Recorded information below:
(** * sol101: the Markdown splitter of [split.py]

    A shallow embedding of [heading_to_name], [parse_markdown],
    [create_file_structure], [generate_sidebar_config], [update_config_file]
    and [split], and the properties of the splitter proved on it.

    Conventions of the embedding.
    - Python [str] is [string].  The character classes [\w], [\d], [\s] and
      [str.lower]/[str.upper] are Python's on code points below 128; a byte
      above 127 belongs to no class and is left alone by the case maps (such
      bytes occur only in the fixed landing page text, which is never
      classified).
    - [mistune] is an external library: its AST is an input of the model
      (a function from the document text to the list of block nodes).
    - The file system is a finite map from a path to the text [read()]
      returns for it; a directory exists implicitly through the paths
      below it.
    - [print] appends a line to the standard output kept in the world.
    - [open(path, 'w')] finds the directory of the path: the splitter makes
      the directory of a document before it writes there.  The code does
      not make the directory [docs/.vitepress] of the configuration file:
      the write of that file is embedded for a directory that exists, and
      the statements about it take this as a hypothesis.
    - A source is read as UTF-8 text: the map holds the text of a file
      that can be read.  Sources that exist and cannot be read are embedded
      beside the world, with the loop of [split] that meets them, in the
      section on sources that cannot be read.

    The downloader of [update.py] is embedded after the splitter. *)

From Stdlib Require Import ZArith Ascii String List Lia.
From stdpp Require Import base tactics option list gmap strings pretty fin_maps fin_sets.

#[local] Set Warnings "-clear-no-such-hyp".


(** ** Text *)

Module Text.

Definition code (c : ascii) : nat := nat_of_ascii c.

Definition between (lo hi : nat) (c : ascii) : bool :=
  (lo <=? code c)%nat && (code c <=? hi)%nat.

(** [\d] *)
Definition is_digit (c : ascii) : bool := between 48 57 c.
Definition is_upper (c : ascii) : bool := between 65 90 c.
Definition is_lower (c : ascii) : bool := between 97 122 c.

(** [\w]: letters, digits and the underscore. *)
Definition is_word (c : ascii) : bool :=
  is_digit c || is_upper c || is_lower c || (code c =? 95)%nat.

(** [\s] and the characters [str.strip()] removes: tab, line feed, vertical
    tab, form feed, carriage return, the separators 28 to 31 and the space. *)
Definition is_space (c : ascii) : bool :=
  between 9 13 c || between 28 32 c.

Definition lower_char (c : ascii) : ascii :=
  if is_upper c then ascii_of_nat (code c + 32) else c.

Definition upper_char (c : ascii) : ascii :=
  if is_lower c then ascii_of_nat (code c - 32) else c.

Fixpoint map_chars (f : ascii → ascii) (s : string) : string :=
  match s with
  | EmptyString => EmptyString
  | String c s' => String (f c) (map_chars f s')
  end.

(** [s.lower()] and [s.upper()] *)
Definition lower (s : string) : string := map_chars lower_char s.
Definition upper (s : string) : string := map_chars upper_char s.

Fixpoint filter_chars (keep : ascii → bool) (s : string) : string :=
  match s with
  | EmptyString => EmptyString
  | String c s' =>
      if keep c then String c (filter_chars keep s') else filter_chars keep s'
  end.

Fixpoint lstrip (p : ascii → bool) (s : string) : string :=
  match s with
  | EmptyString => EmptyString
  | String c s' => if p c then lstrip p s' else s
  end.

Fixpoint rstrip (p : ascii → bool) (s : string) : string :=
  match s with
  | EmptyString => EmptyString
  | String c s' =>
      match rstrip p s' with
      | EmptyString => if p c then EmptyString else String c EmptyString
      | r => String c r
      end
  end.

(** [s.strip(chars)], with the set of characters given as a predicate. *)
Definition strip (p : ascii → bool) (s : string) : string :=
  rstrip p (lstrip p s).

(** [s.startswith(p)] *)
Fixpoint startswith (p s : string) : bool :=
  match p, s with
  | EmptyString, _ => true
  | String a p', String b s' => if decide (a = b) then startswith p' s' else false
  | String _ _, EmptyString => false
  end.

(** [p in s]: [p] occurs in [s] as a substring. *)
Fixpoint contains (p s : string) : bool :=
  startswith p s ||
  match s with
  | EmptyString => false
  | String _ s' => contains p s'
  end.

(** [s[:n]] and [s[n:]] for [0 <= n]. *)
Fixpoint take_chars (n : nat) (s : string) : string :=
  match n, s with
  | S n', String c s' => String c (take_chars n' s')
  | _, _ => EmptyString
  end.

Fixpoint drop_chars (n : nat) (s : string) : string :=
  match n, s with
  | S n', String _ s' => drop_chars n' s'
  | _, _ => s
  end.

Definition newline : ascii := ascii_of_nat 10.
Definition nl : string := String newline EmptyString.

(** [s.split('\n')]: never empty, [''.split('\n') = ['']]. *)
Fixpoint split_lines (s : string) : list string :=
  match s with
  | EmptyString => [EmptyString]
  | String c s' =>
      if decide (c = newline) then EmptyString :: split_lines s'
      else match split_lines s' with
           | l :: ls => String c l :: ls
           | [] => [String c EmptyString]
           end
  end.

(** A line feed occurs in [s]. *)
Fixpoint has_newline (s : string) : bool :=
  match s with
  | EmptyString => false
  | String c s' => bool_decide (c = newline) || has_newline s'
  end.

(** ['\n'.join(ls)] *)
Fixpoint join_lines (ls : list string) : string :=
  match ls with
  | [] => EmptyString
  | [l] => l
  | l :: ls' => l +:+ nl +:+ join_lines ls'
  end.

(** [sep.join(ls)] for an arbitrary separator. *)
Fixpoint join (sep : string) (ls : list string) : string :=
  match ls with
  | [] => EmptyString
  | [l] => l
  | l :: ls' => l +:+ sep +:+ join sep ls'
  end.

(** [ls[a:b]] for [0 <= a] and [0 <= b]: empty when [b <= a]. *)
Definition slice {A} (ls : list A) (a b : nat) : list A :=
  take (b - a) (drop a ls).

(** [s.replace(old, new)] for a non-empty [old]: every non-overlapping
    occurrence, leftmost first.  The recursion is on a fuel above the length
    of [s], which is enough ([replace_go_fuel]). *)
Fixpoint replace_go (fuel : nat) (old new s : string) : string :=
  match fuel with
  | 0 => s
  | S fuel' =>
      if startswith old s
      then new +:+ replace_go fuel' old new (drop_chars (String.length old) s)
      else match s with
           | EmptyString => EmptyString
           | String c s' => String c (replace_go fuel' old new s')
           end
  end.

Definition replace (old new s : string) : string :=
  replace_go (S (String.length s)) old new s.

End Text.

Import Text.

(** ** Name allocator: [heading_to_name] *)

(** Group 1 of [re.match] on the pattern of rule 1, which reads, piece by
    piece: the start of the text, a lazy [\w*?], the group of [\d+] and
    [\w*], and [\W].  Every piece before [\W] consumes word characters only,
    and [\W] consumes one character that is not a word character: it is the
    first such character of the text, so the pieces before it cover exactly
    the leading run of word characters.  The lazy [\w*?] stops at the first
    digit of that run, where the group starts; the group runs to the end of
    the run.  There is no match when the run holds no digit or reaches the
    end of the text. *)
Fixpoint word_run (s : string) : string * string :=
  match s with
  | EmptyString => (EmptyString, EmptyString)
  | String c s' =>
      if is_word c then let '(w, r) := word_run s' in (String c w, r)
      else (EmptyString, s)
  end.

Definition match_problem_id (heading_text : string) : option string :=
  let '(run, rest) := word_run heading_text in
  match rest with
  | EmptyString => None
  | String _ _ =>
      match lstrip (λ c, negb (is_digit c)) run with
      | EmptyString => None
      | id => Some id
      end
  end.

(** [re.sub(r'[^\w\s-]', '', text)] *)
Definition strip_special (s : string) : string :=
  filter_chars (λ c, is_word c || is_space c || (code c =? 45)%nat) s.

(** [re.sub(r'[-\s]+', '-', s)]: [in_run] tells that the previous character
    belonged to the run being replaced. *)
Fixpoint collapse_runs (in_run : bool) (s : string) : string :=
  match s with
  | EmptyString => EmptyString
  | String c s' =>
      if is_space c || (code c =? 45)%nat
      then (if in_run then collapse_runs true s'
            else String "-" (collapse_runs true s'))
      else String c (collapse_runs false s')
  end.

Definition slugify (heading_text : string) : string :=
  let base_name := strip_special heading_text in
  let base_name := collapse_runs false base_name in
  let base_name := lower (strip (λ c, (code c =? 45)%nat) base_name) in
  if decide (base_name = "") then "unnamed" else base_name.

(** Rules 1 and 2. *)
Definition base_name_of (heading_text : string) : string :=
  match match_problem_id heading_text with
  | Some id => lower id
  | None => slugify heading_text
  end.

(** [f"{base_name}-{counter}"] *)
Definition suffixed (base_name : string) (counter : nat) : string :=
  base_name +:+ "-" +:+ pretty counter.

(** The [while] loop of rule 3.  It tests a name that is in the set at most
    once per element of the set, so [S (size used_names)] iterations are
    enough ([next_counter_spec] shows that the fuel never runs out). *)
Fixpoint next_counter (used_names : gset string) (base_name : string)
    (fuel counter : nat) : nat :=
  match fuel with
  | 0 => counter
  | S fuel' =>
      if decide (suffixed base_name counter ∈ used_names)
      then next_counter used_names base_name fuel' (S counter)
      else counter
  end.

(** The set is mutated in place: it is threaded through the call.  The
    default [used_names=None] is the call on the empty set. *)
Definition heading_to_name (heading_text : string) (used_names : gset string)
    : string * gset string :=
  let base_name := base_name_of heading_text in
  if decide (base_name ∈ used_names)
  then
    let counter := next_counter used_names base_name (S (size used_names)) 1 in
    let final_name := suffixed base_name counter in
    (final_name, {[final_name]} ∪ used_names)
  else (base_name, {[base_name]} ∪ used_names).

(** One pass: the headings of a document, named in order against one set. *)
Fixpoint heading_names (texts : list string) (used_names : gset string)
    : list string * gset string :=
  match texts with
  | [] => ([], used_names)
  | t :: texts' =>
      let '(n, used') := heading_to_name t used_names in
      let '(ns, used'') := heading_names texts' used' in
      (n :: ns, used'')
  end.

(** ** Heading extractor: [parse_markdown] *)

(** The inline nodes of a heading, as [extract_heading_text] reads them: a
    node with a ['raw'] entry (text, codespan, inline_html and any other such
    node), a node without it that has ['children'], and a node with neither. *)
#[warnings="-register-all"] Inductive inline : Type :=
| IRaw (type raw : string)
| INested (type : string) (children : list inline)
| IBare (type : string).

(** The block nodes of the AST: headings with their level ([attrs.level]) and
    children, and everything else. *)
Inductive block : Type :=
| Heading (level : nat) (children : list inline)
| Other (type : string).

Fixpoint inline_text (child : inline) : string :=
  match child with
  | IRaw _ raw => raw
  | INested _ children =>
      (fix parts (cs : list inline) : string :=
         match cs with
         | [] => ""
         | c :: cs' => inline_text c +:+ parts cs'
         end) children
  | IBare _ => ""
  end.

Fixpoint extract_heading_text (children : list inline) : string :=
  match children with
  | [] => ""
  | c :: cs => inline_text c +:+ extract_heading_text cs
  end.

(** A raw heading position [(level, line)] and the dictionary
    [heading_positions], kept as the list of its items in insertion order
    (increasing line number); a matched heading [(level, text, line)]; a
    section [(level, text, start_line, end_line)]. *)
Record heading : Type := mk_heading {
  h_level : nat;
  h_text : string;
  h_line : nat
}.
End of Recorded information.
→ **Aim of the exercise**
The lines above that hold the word "document" should be found and copied out.

→ **Solution**
      (a function from the document text to the list of block nodes).
      the directory of a document before it writes there.  The code does
(** One pass: the headings of a document, named in order against one set. *)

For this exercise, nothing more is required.